» Exercise aim
Two lines in the data below mark the range: the one with "String (digit (h" and the one with "string; value_ : Z". Return both, along with every line between them, exactly.

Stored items

⟨

(** * Metrics library: metrics, hand-off queue, background writer, collector

    A shallow embedding of [metrics_library.h] / [metrics_library.cpp].

    - [Gauge] and [Counter] are the two implementations of the abstract
      class [Metric]; every method takes the instance mutex for its whole
      body, so each method is one atomic state transformer.
    - [ThreadSafeQueue] is a [std::queue] of snapshots and a [stopped_]
      flag; every method runs under the queue mutex.
    - [MetricsWriter] owns the queue, the [running_] flag and the thread
      that executes [run]; the thread is a small-step machine whose steps
      are the accesses to shared state, interleaved with the owner's calls.
    - [MetricsCollector] holds [shared_ptr]s to metrics that live in a heap
      and may be registered more than once. *)

From Stdlib Require Import ZArith String Ascii DecimalString DecimalPos.
From stdpp Require Import base option list strings gmap.

#[local] Open Scope string_scope.
#[local] Open Scope list_scope.
#[local] Open Scope Z_scope.

(** ** Text rendering of numbers *)

(** [std::to_string(int)]: decimal digits, a leading minus for negatives. *)
Definition to_string (z : Z) : string := NilZero.string_of_int (Z.to_int z).

Definition digit (n : Z) : ascii := ascii_of_nat (48 + Z.to_nat (n mod 10)).

(** An IEEE-754 [double]: sign, and for finite values an integral
    significand [m] and a binary exponent [e], the value being
    [(-1)^sign * m * 2^e].  The zeros are [DFinite s 0 e]. *)
Inductive double : Type :=
  | DFinite (sign : bool) (m : N) (e : Z)
  | DInf (sign : bool)
  | DNaN (sign : bool).

Definition dzero : double := DFinite false 0 0.

Definition is_finite (d : double) : bool :=
  match d with DFinite _ _ _ => true | _ => false end.

(** [hundredths m e]: the integer nearest to [m * 2^e * 100], ties to the
    even neighbour (the conversion is exact on the binary value). *)
Definition hundredths (m : N) (e : Z) : Z :=
  let n := Z.of_N m * 100 in
  if 0 <=? e then n * 2 ^ e
  else
    let d := 2 ^ (- e) in
    let q := n / d in
    let r := n mod d in
    if 2 * r <? d then q
    else if d <? 2 * r then q + 1
    else if Z.even q then q else q + 1.

Definition sign_prefix (s : bool) : string := if s then "-" else "".

(** [ss << std::fixed << std::setprecision(2) << v]. *)
Definition fixed2 (v : double) : string :=
  match v with
  | DFinite s m e =>
      let h := hundredths m e in
      sign_prefix s +:+ to_string (h / 100) +:+ "."
        +:+ String (digit (h / 10)) (String (digit h) "")
  | DInf s => sign_prefix s +:+ "inf"
  | DNaN s => sign_prefix s +:+ "nan"
  end.

(** ** The [int] of the counter: 32 bits, two's complement *)

Definition INT_MIN : Z := - 2 ^ 31.
Definition INT_MAX : Z := 2 ^ 31 - 1.

Definition in_int (z : Z) : Prop := INT_MIN <= z <= INT_MAX.

(** Signed overflow is undefined in C++; the model takes the wrap-around
    that the two's-complement addition of the target performs. *)
Definition wrap_int (z : Z) : Z := (z + 2 ^ 31) mod 2 ^ 32 - 2 ^ 31.

(** ** The [Metric] interface and its two implementations *)

Class Metric (M : Type) : Type := {
  getName : M → string;
  getValueAsString : M → string;
  reset : M → M
}.

Module Gauge.

Record t : Type := { name_ : string; value_ : double }.

(** [Gauge::Gauge(name)] *)
Definition new (name : string) : t := {| name_ := name; value_ := dzero |}.

(** [Gauge::update(value)] *)
Definition update (value : double) (g : t) : t :=
  {| name_ := name_ g; value_ := value |}.

Definition getName (g : t) : string := name_ g.

Definition getValueAsString (g : t) : string := fixed2 (value_ g).

Definition reset (g : t) : t := {| name_ := name_ g; value_ := dzero |}.

(** A run of [update] calls, first call first. *)
Definition updates (vs : list double) (g : t) : t :=
  fold_left (λ acc v, update v acc) vs g.

End Gauge.

Module Counter.

Record t : Type := { name_ : string; value_ : Z }.

(** [Counter::Counter(name)] *)
Definition new (name : string) : t := {| name_ := name; value_ := 0 |}.

(** [Counter::increment(value)]: [value_ += value] on an [int]. *)
Definition increment (value : Z) (c : t) : t :=
  {| name_ := name_ c; value_ := wrap_int (value_ c + value) |}.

⟩

» Answer space
        +:+ String (digit (h / 10)) (String (digit h) "")
  | DInf s => sign_prefix s +:+ "inf"
  | DNaN s => sign_prefix s +:+ "nan"
  end.

(** ** The [int] of the counter: 32 bits, two's complement *)

Definition INT_MIN : Z := - 2 ^ 31.
Definition INT_MAX : Z := 2 ^ 31 - 1.

Definition in_int (z : Z) : Prop := INT_MIN <= z <= INT_MAX.

(** Signed overflow is undefined in C++; the model takes the wrap-around
    that the two's-complement addition of the target performs. *)
Definition wrap_int (z : Z) : Z := (z + 2 ^ 31) mod 2 ^ 32 - 2 ^ 31.

(** ** The [Metric] interface and its two implementations *)

Class Metric (M : Type) : Type := {
  getName : M → string;
  getValueAsString : M → string;
  reset : M → M
}.

Module Gauge.

Record t : Type := { name_ : string; value_ : double }.

(** [Gauge::Gauge(name)] *)
Definition new (name : string) : t := {| name_ := name; value_ := dzero |}.

(** [Gauge::update(value)] *)
Definition update (value : double) (g : t) : t :=
  {| name_ := name_ g; value_ := value |}.

Definition getName (g : t) : string := name_ g.

Definition getValueAsString (g : t) : string := fixed2 (value_ g).

Definition reset (g : t) : t := {| name_ := name_ g; value_ := dzero |}.

(** A run of [update] calls, first call first. *)
Definition updates (vs : list double) (g : t) : t :=
  fold_left (λ acc v, update v acc) vs g.

End Gauge.

Module Counter.

Record t : Type := { name_ : string; value_ : Z }.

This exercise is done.